- [TASK TO CARRY OUT]:
Pick out all lines of the entries that include the word "keychain" and copy them.

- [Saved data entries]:
###

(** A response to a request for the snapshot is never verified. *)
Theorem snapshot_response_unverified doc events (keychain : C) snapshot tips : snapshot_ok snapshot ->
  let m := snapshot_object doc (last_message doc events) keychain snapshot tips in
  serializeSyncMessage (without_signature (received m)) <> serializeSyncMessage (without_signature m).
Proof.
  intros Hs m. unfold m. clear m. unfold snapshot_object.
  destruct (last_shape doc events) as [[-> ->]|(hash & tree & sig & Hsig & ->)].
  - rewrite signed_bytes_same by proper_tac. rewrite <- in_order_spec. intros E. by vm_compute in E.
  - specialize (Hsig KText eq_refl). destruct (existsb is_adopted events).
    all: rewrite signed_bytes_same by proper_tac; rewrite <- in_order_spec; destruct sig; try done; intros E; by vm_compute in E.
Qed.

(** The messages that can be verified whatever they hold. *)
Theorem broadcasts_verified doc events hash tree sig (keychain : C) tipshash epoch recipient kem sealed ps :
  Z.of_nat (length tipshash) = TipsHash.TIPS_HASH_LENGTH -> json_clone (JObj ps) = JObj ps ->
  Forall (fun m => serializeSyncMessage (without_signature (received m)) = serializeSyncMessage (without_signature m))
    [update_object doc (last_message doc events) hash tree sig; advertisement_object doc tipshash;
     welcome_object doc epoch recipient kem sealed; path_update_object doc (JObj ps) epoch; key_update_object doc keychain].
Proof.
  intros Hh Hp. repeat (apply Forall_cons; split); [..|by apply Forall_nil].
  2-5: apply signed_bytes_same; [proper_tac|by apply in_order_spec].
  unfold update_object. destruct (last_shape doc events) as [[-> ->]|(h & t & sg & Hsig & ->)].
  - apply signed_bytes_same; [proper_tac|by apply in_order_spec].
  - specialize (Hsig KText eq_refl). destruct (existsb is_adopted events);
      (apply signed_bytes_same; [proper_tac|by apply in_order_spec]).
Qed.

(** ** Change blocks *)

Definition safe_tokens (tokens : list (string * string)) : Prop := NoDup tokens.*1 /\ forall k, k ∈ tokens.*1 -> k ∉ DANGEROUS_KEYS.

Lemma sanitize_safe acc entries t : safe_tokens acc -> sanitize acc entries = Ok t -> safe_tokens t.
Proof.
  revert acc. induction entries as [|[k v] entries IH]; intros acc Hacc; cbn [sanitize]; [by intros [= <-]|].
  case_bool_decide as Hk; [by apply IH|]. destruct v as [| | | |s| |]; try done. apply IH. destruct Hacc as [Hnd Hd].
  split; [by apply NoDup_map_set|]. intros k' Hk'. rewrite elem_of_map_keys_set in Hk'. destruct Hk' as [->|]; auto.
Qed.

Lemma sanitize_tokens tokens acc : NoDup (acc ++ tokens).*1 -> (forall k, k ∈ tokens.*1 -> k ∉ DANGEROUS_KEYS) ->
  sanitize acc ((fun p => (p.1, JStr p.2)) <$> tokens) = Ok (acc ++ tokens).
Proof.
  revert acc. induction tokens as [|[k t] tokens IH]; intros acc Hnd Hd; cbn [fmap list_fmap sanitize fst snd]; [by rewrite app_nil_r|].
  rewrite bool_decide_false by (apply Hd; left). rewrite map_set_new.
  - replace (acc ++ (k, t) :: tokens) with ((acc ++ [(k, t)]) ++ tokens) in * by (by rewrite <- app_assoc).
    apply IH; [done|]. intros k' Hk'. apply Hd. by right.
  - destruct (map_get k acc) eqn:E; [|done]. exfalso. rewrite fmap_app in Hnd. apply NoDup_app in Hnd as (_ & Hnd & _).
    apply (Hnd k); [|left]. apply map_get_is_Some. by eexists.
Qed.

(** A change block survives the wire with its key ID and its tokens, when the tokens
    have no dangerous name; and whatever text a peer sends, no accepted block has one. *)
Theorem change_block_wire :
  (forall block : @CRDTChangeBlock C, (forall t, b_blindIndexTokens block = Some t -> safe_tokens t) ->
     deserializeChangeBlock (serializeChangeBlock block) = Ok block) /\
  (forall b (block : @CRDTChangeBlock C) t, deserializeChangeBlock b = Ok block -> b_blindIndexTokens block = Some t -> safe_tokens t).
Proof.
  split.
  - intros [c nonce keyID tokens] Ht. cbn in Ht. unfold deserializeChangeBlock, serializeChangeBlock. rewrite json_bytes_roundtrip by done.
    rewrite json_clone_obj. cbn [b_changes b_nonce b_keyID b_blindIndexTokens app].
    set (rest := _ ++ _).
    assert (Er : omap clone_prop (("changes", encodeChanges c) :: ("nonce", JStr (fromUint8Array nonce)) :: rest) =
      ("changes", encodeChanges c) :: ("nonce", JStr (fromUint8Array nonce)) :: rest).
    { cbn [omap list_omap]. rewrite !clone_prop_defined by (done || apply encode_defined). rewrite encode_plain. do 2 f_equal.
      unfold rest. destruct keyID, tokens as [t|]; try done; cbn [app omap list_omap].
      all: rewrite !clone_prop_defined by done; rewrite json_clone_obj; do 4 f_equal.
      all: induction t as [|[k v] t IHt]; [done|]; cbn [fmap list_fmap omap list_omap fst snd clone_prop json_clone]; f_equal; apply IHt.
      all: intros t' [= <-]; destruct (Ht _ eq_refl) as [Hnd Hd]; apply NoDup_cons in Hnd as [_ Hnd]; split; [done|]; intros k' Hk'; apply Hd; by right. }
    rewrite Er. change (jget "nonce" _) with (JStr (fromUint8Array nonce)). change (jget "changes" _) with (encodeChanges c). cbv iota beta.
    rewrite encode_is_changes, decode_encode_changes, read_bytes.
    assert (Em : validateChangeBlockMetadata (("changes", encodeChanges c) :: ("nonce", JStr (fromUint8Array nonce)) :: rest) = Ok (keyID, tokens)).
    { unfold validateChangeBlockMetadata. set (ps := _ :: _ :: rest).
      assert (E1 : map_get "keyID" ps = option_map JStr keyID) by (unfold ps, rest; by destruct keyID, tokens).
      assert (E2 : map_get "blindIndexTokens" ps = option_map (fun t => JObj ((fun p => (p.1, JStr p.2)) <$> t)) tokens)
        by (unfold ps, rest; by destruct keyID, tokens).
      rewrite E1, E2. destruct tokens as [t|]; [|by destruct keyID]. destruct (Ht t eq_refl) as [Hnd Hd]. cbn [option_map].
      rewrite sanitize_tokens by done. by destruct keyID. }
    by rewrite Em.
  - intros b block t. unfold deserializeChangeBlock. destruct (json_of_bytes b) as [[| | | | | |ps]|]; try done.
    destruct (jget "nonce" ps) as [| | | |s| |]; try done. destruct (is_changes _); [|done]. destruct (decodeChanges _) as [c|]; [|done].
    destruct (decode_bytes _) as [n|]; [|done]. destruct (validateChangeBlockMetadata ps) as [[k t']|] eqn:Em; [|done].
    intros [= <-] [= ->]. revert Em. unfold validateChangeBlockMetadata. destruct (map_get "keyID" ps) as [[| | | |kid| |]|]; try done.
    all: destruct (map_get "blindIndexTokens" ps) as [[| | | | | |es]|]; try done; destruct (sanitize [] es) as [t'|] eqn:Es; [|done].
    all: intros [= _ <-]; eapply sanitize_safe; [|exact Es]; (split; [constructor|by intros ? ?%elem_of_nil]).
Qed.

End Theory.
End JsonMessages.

###

- [RESPONSE TO THE EXERCISE]:
Theorem snapshot_response_unverified doc events (keychain : C) snapshot tips : snapshot_ok snapshot ->
  let m := snapshot_object doc (last_message doc events) keychain snapshot tips in
Theorem broadcasts_verified doc events hash tree sig (keychain : C) tipshash epoch recipient kem sealed ps :
     welcome_object doc epoch recipient kem sealed; path_update_object doc (JObj ps) epoch; key_update_object doc keychain].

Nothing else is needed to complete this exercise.